#### Source data
(* ===== verification/ImageProps.v ===== *)
(** * Image requests: what a verified request is

    A path that [sign_image_path] wrote verifies to the request it was written for, until it
    expires; a path that verifies carries the tag of its payload; a public request stays
    within the app's configuration; and no source lies in a refused range. *)

From S2P Require Import Prelude RustStr Net Sql Codec ImageSource Images.

(** ** The comparison of tags *)

Lemma lor_fold_0 (l : list (ascii * ascii)) d :
  (0 <= d)%Z ->
  (0 <= fold_left (fun diff '(a, b) => Z.lor diff (Z.lxor (byte_of a) (byte_of b))) l d)%Z
  /\ (fold_left (fun diff '(a, b) => Z.lor diff (Z.lxor (byte_of a) (byte_of b))) l d = 0%Z
      <-> d = 0%Z /\ Forall (fun '(a, b) => a = b) l).
Proof.
  revert d. induction l as [|[a b] l IH]; intros d Hd; cbn [fold_left].
  - split; [done|]. split; [intros ->; by split|by intros [-> _]].
  - assert (Hx : (0 <= Z.lxor (byte_of a) (byte_of b))%Z).
    { apply Z.lxor_nonneg. pose proof (byte_of_range a). pose proof (byte_of_range b). lia. }
    destruct (IH (Z.lor d (Z.lxor (byte_of a) (byte_of b)))) as [H1 H2]; [by apply Z.lor_nonneg|].
    split; [done|]. rewrite H2, Z.lor_eq_0_iff, Z.lxor_eq_0_iff, Forall_cons. split.
    + intros [[? ?%byte_of_inj] ?]. done.
    + intros (? & -> & ?). done.
Qed.

Lemma constant_time_eq_spec l r : constant_time_eq l r = bool_decide (l = r).
Proof.
  unfold constant_time_eq. destruct (Nat.eqb_spec (length l) (length r)) as [Hl|Hl]; cbn [negb].
  2:{ symmetry. apply bool_decide_eq_false. by intros ->. }
  apply eq_true_iff_eq. rewrite Z.eqb_eq, bool_decide_eq_true.
  rewrite (proj2 (lor_fold_0 (zip l r) 0 ltac:(lia))). split.
  - intros [_ Hf]. revert r Hl Hf. induction l as [|a l IH]; intros [|b r] Hl Hf; try done.
    cbn [zip zip_with] in Hf. apply Forall_cons in Hf as [-> Hf]. f_equal. apply IH; [simpl in Hl; lia|done].
  - intros ->. split; [done|]. clear. induction r as [|b r IH]; [constructor|]. by constructor.
Qed.
Definition recount (db : ChannelDb) : ChannelDb :=
  let db := set_metadata db (map_imap (fun channel m =>
      let rows := sql_select (in_channel channel) (messages db) in
      Some (mkMetaRow (replay_window_ms m) (inactivity_ttl_ms m) (keepalive_interval_ms m)
        (max_connection_lifetime_ms m) (last_activity m) (Z.max (latest_message_id m) (max_id rows))
        (Z.of_nat (length rows)) (sum_bytes rows))) (metadata db)) in
  set_counters db (Z.of_nat (length (messages db))) (sum_bytes (messages db)).

Definition reopen (now : Z) (new_limits : option SqliteReplayLimits) (db : ChannelDb)
    : ChannelDb * result str ChannelError :=
  match transpose (validate <$> new_limits) with
  | Err e => (db, Err e)
  | Ok new_limits =>
      let db' := recount db in
      let db' := match new_limits with Some l => set_limits db' l | None => db' end in
      match load_limits db' with
      | Err e => (db, Err e)
      | Ok l =>
          let db' := (prune_replay l now db').1 in
          if (length (store_epoch db') =? 16)%nat then (db', Ok (store_epoch db'))
          else (db, Err (Storage (bs "invalid channel epoch")))
      end
  end.

(** ** Presence (store/presence.rs) *)

Definition LEASE_MS : Z := 45000.

(** [data_len] is the length of the member's serialized data, [encoded] the member. *)
Definition update_presence (now : Z) (channel connection_id encoded : str) (data_len : Z) (db : ChannelDb)
    : ChannelDb * result unit ChannelError :=
  if (16384 <? data_len)%Z then (db, Err (BadRequest (bs "Presence data must be at most 16 KiB")))
  else (set_presence db (<[(channel, connection_id) := (encoded, now + LEASE_MS)%Z]> (presence_rows db)), Ok tt).

Definition remove_presence (channel connection_id : str) (db : ChannelDb) : ChannelDb :=
  set_presence db (delete (channel, connection_id) (presence_rows db)).
End Store.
########
» **Task item**
Would you retype the lines above from the one with "Definition reopen (now" down to the one with "Definition remove_presence (channel", word for word, both ends included and no other lines?

» **Exercise solution**
Definition reopen (now : Z) (new_limits : option SqliteReplayLimits) (db : ChannelDb)
    : ChannelDb * result str ChannelError :=
  match transpose (validate <$> new_limits) with
  | Err e => (db, Err e)
  | Ok new_limits =>
      let db' := recount db in
      let db' := match new_limits with Some l => set_limits db' l | None => db' end in
      match load_limits db' with
      | Err e => (db, Err e)
      | Ok l =>
          let db' := (prune_replay l now db').1 in
          if (length (store_epoch db') =? 16)%nat then (db', Ok (store_epoch db'))
          else (db, Err (Storage (bs "invalid channel epoch")))
      end
  end.

(** ** Presence (store/presence.rs) *)

Definition LEASE_MS : Z := 45000.

(** [data_len] is the length of the member's serialized data, [encoded] the member. *)
Definition update_presence (now : Z) (channel connection_id encoded : str) (data_len : Z) (db : ChannelDb)
    : ChannelDb * result unit ChannelError :=
  if (16384 <? data_len)%Z then (db, Err (BadRequest (bs "Presence data must be at most 16 KiB")))
  else (set_presence db (<[(channel, connection_id) := (encoded, now + LEASE_MS)%Z]> (presence_rows db)), Ok tt).

Definition remove_presence (channel connection_id : str) (db : ChannelDb) : ChannelDb :=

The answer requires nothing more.